Researchers may one day identify red wolves from their howls rather than blood samples.
Bioacoustic tools may eventually have applications beyond research to conflict prevention.
Gray wolves often come into conflict with humans over livestock. Tools that detect the presence of wolves near a herd could help ranchers proactively avoid conflicts.
Beyond the barking animals
This method is not limited to howling animals. Whales and dolphins, with their underwater songs and echolocation, were early targets.
In principle, almost any vocalizing species can be studied in this way.
Vocalizing animals rarely produce simply small datasets, making the task difficult, but not impossible.
Researchers even suggest that elephants’ infrasound calls may be detectable through the ground.
build the next generation
Technology is only as strong as the people who build it. This year, Colossal partnered with the nonprofit organization Conservation Nation to launch its first conservation fellowship.
Conservation Nation works to bring youth from underrepresented communities into fields where they have traditionally been underrepresented.
The program began with two roles. One is the AI for Conservation Fellowship. The other is the Research and Strategy Fellowship.
The research and strategy positions attracted applicants from major universities. The role of AI has also reached international partners, including the Mauritius Institute of Biotechnology.
The team says they received more than 100 applications for the two roles combined. This number is part of a much larger group of more than 1,400 applicants for Colossal’s internships overall this year.
What distinguishes friends
Fellows were selected for more than just their technical skills. The team looked for someone who shared the company’s desire to try something no one had done before.
Candidates who already knew the project stood out. They came eager to talk about howling wolves and discovering rare species.
The research strategy fellow, a doctoral student in conservation genomics, spent a week in Dallas. The fellow then settled into four months of remote work with the bioinformatics team.
Recruited through a partnership with Mauritius, the AI fellow will help launch a new red wolf bioacoustics project and contribute to research on long-billed pigeons.
Although much of the work will be done remotely, the team will bring researchers to Dallas for lab immersion and connect them with mentors.
Different models for conservation
The team says the group has something in common. They want to help envision a future that no one can yet envision.
Many of them are “AI natives,” in the words of conservation staff, bringing new tools and faster ways of working to established teams. That energy fits into the company’s larger philosophy.
Colossal frames itself not as an organization in the field, but as an accelerating force. Identify local partnerships and provide technology and funding to advance work already underway.
This approach is designed to build trust, as this work will be done through local stakeholders and grassroots groups in each region.
long term bet
Matt James, Colossal’s chief animal officer, explains that this interaction is a long-term gamble, not a short-term cost.

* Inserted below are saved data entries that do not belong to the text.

(* ===== verification/Visualise.v ===== *)
(** * The HTML rendering: [visualise_network] (main.py 66-71)

    The function builds a pyvis [Network], adds the filtered nodes and
    the edges of a networkx graph [g] whose two ends are both filtered,
    and writes the page with [nt.show].  [g] is a global the module
    never defines; here it is an argument, as [expert_docs] is for
    [do_stats].  (The [def] line puts a parameter without a default
    after defaulted ones, so the module does not parse; the body is
    modelled as it reads.)  [width] and [height] only size the page,
    and the comprehension's [source] shadows the parameter of that
    name, which is unused.

    pyvis and networkx are libraries: [pyvis_network], [nt_add_node],
    [nt_add_nodes], [nt_add_edge] and [nt_add_edges] model pyvis's
    [Network] methods.  [add_nodes] tries [node = int(node)] on every id
    and adds the int when that succeeds, the string otherwise, so node
    ids are [py_node_id]s and [py_int_of_str] models Python's [int()] on
    a [str] (surrounding whitespace, one sign, decimal digits with
    single underscores between them; the model's strings hold the code
    points 0-255).  [add_node] skips an id already present; [add_edge]
    asserts that both ends, as given (strings here), are node ids, and
    in an undirected network skips an edge already present in either
    orientation.  [graph_edges] models iteration over [Graph.edges]
    (each undirected edge once, from the first of its ends in node
    order; on a graph with [Graph.nx_wf] it yields every adjacency).
    The page write is output, not modelled: the theorems are about the
    network it renders, or the assertion that stops it. *)

From S2P Require Import Prelude Graph.
From Stdlib Require Import Ascii.

(** ** Python's [int()] on a string *)

(** [str.isspace()] on the code points 0-255. *)
Definition py_space (a : ascii) : bool :=
  let n := Ascii.nat_of_ascii a in
  ((9 <=? n) && (n <=? 13)) || ((28 <=? n) && (n <=? 32)) || (n =? 133) || (n =? 160).

(** A decimal digit and its value. *)
Definition py_digit (a : ascii) : option Z :=
  let n := Ascii.nat_of_ascii a in
  if (48 <=? n) && (n <=? 57) then Some (Z.of_nat (n - 48)) else None.

(** Digits, with single underscores between two digits. *)
Fixpoint py_digits (acc : Z) (after_digit : bool) (l : list ascii) : option Z :=
  match l with
  | [] => if after_digit then Some acc else None
  | a :: l' =>
      match py_digit a with
      | Some v => py_digits (10 * acc + v)%Z true l'
      | None =>
          if after_digit && Ascii.eqb a "_"%char then py_digits acc false l' else None
      end
  end.

Fixpoint py_lstrip (l : list ascii) : list ascii :=
  match l with
  | a :: l' => if py_space a then py_lstrip l' else l
  | [] => []
  end.

Definition py_strip (l : list ascii) : list ascii :=
  reverse (py_lstrip (reverse (py_lstrip l))).

(** [int(s)]: [Some] value, or [None] where Python raises [ValueError]. *)
Definition py_int_of_str (s : string) : option Z :=
  match py_strip (String.list_ascii_of_string s) with
  | a :: l =>
      if Ascii.eqb a "+"%char then py_digits 0 false l
      else if Ascii.eqb a "-"%char then Z.opp <$> py_digits 0 false l
      else py_digits 0 false (a :: l)
  | [] => None
  end.

(** ** pyvis *)

(** A pyvis node id: [add_node] accepts an [int] or a [str]. *)
Inductive py_node_id :=
| NodeInt (z : Z)
| NodeStr (s : string).

#[export] Instance py_node_id_eq_dec : EqDecision py_node_id.
Proof. solve_decision. Defined.

(** The id [add_nodes] adds for [node]: [int(node)] if it succeeds. *)
Definition pyvis_node_id (node : celex) : py_node_id :=
  match py_int_of_str node with Some z => NodeInt z | None => NodeStr node end.

(** A pyvis [Network]: its node ids and its edges, in insertion order. *)
Record pyvis_network := PyvisNetwork {
  nt_nodes : list py_node_id;
  nt_edges : list link
}.

(** [nt.add_node(n_id)]. *)
Definition nt_add_node (nt : pyvis_network) (n : py_node_id) : pyvis_network :=
  if bool_decide (n ∈ nt_nodes nt) then nt
  else PyvisNetwork (nt_nodes nt ++ [n]) (nt_edges nt).

(** [nt.add_nodes(nodes)]: [add_node(int(node))], or [add_node(node)]
    when [int] raises. *)
Definition nt_add_nodes (nt : pyvis_network) (nodes : list celex) : pyvis_network :=
  foldl (λ nt node, nt_add_node nt (pyvis_node_id node)) nt nodes.

(** [nt.add_edge(source, to)] in an undirected network: the two
    assertions [source in self.get_nodes()] and [to in ...]. *)
Definition nt_add_edge (nt : pyvis_network) (source to : celex) : outcome pyvis_network :=
  if bool_decide (NodeStr source ∈ nt_nodes nt) then
    if bool_decide (NodeStr to ∈ nt_nodes nt) then
      if bool_decide ((source, to) ∈ nt_edges nt ∨ (to, source) ∈ nt_edges nt)
      then Ok nt
      else Ok (PyvisNetwork (nt_nodes nt) (nt_edges nt ++ [(source, to)]))
    else Raise AssertionError
  else Raise AssertionError.

(** [nt.add_edges(edges)]: [add_edge] on each pair, in order. *)
Definition nt_add_edges (nt : pyvis_network) (edges : list link) : outcome pyvis_network :=
  outcome_fold (λ nt (e : link), nt_add_edge nt e.1 e.2) nt edges.

(** [g.edges] of a networkx [Graph]: for each node in order, its
    neighbours not yet seen as a node. *)
Definition graph_edges_step (st : gset celex * list link)
    (nn : celex * gset celex) : gset celex * list link :=
  (st.1 ∪ {[nn.1]},
   st.2 ++ ((λ nbr, nn.1 ⇝ nbr) <$> filter (λ nbr, nbr ∉ st.1) (elements nn.2))).

Definition graph_edges (g : nx_graph) : list link :=
  (foldl graph_edges_step (∅, []) (map_to_list g)).2.

(** Lines 66-71, up to [nt.show]: the network the page renders. *)
Definition visualise_network (g : nx_graph) (width height : Z)
    (filtered : gset celex) (source : celex) : outcome pyvis_network :=
  let nt := PyvisNetwork [] [] in
  let nt := nt_add_nodes nt (elements filtered) in
  nt_add_edges nt (filter (λ e : link, e.1 ∈ filtered ∧ e.2 ∈ filtered) (graph_edges g)).

(** An ASCII letter: every CELEX number holds one (its document type). *)
Definition is_letter (a : ascii) : bool :=
  let n := Ascii.nat_of_ascii a in
  ((65 <=? n) && (n <=? 90)) || ((97 <=? n) && (n <=? 122)).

He argues that these programs are investments rather than expenditures, another bucket of funds intended to pay dividends in the future.
James likens the effort to the Skunk Works conservation program. This field tends to be considered small, partly because it is chronically underfunded.
The hope is to inject imagination and optimism and encourage the ambitious thinking that the biodiversity crisis demands.
“While we believe wholeheartedly in traditional conservation, we also acknowledge that it cannot keep up with the pace of destruction we are seeing today,” James said.
“We cannot continue to deploy existing measures and expect new results.”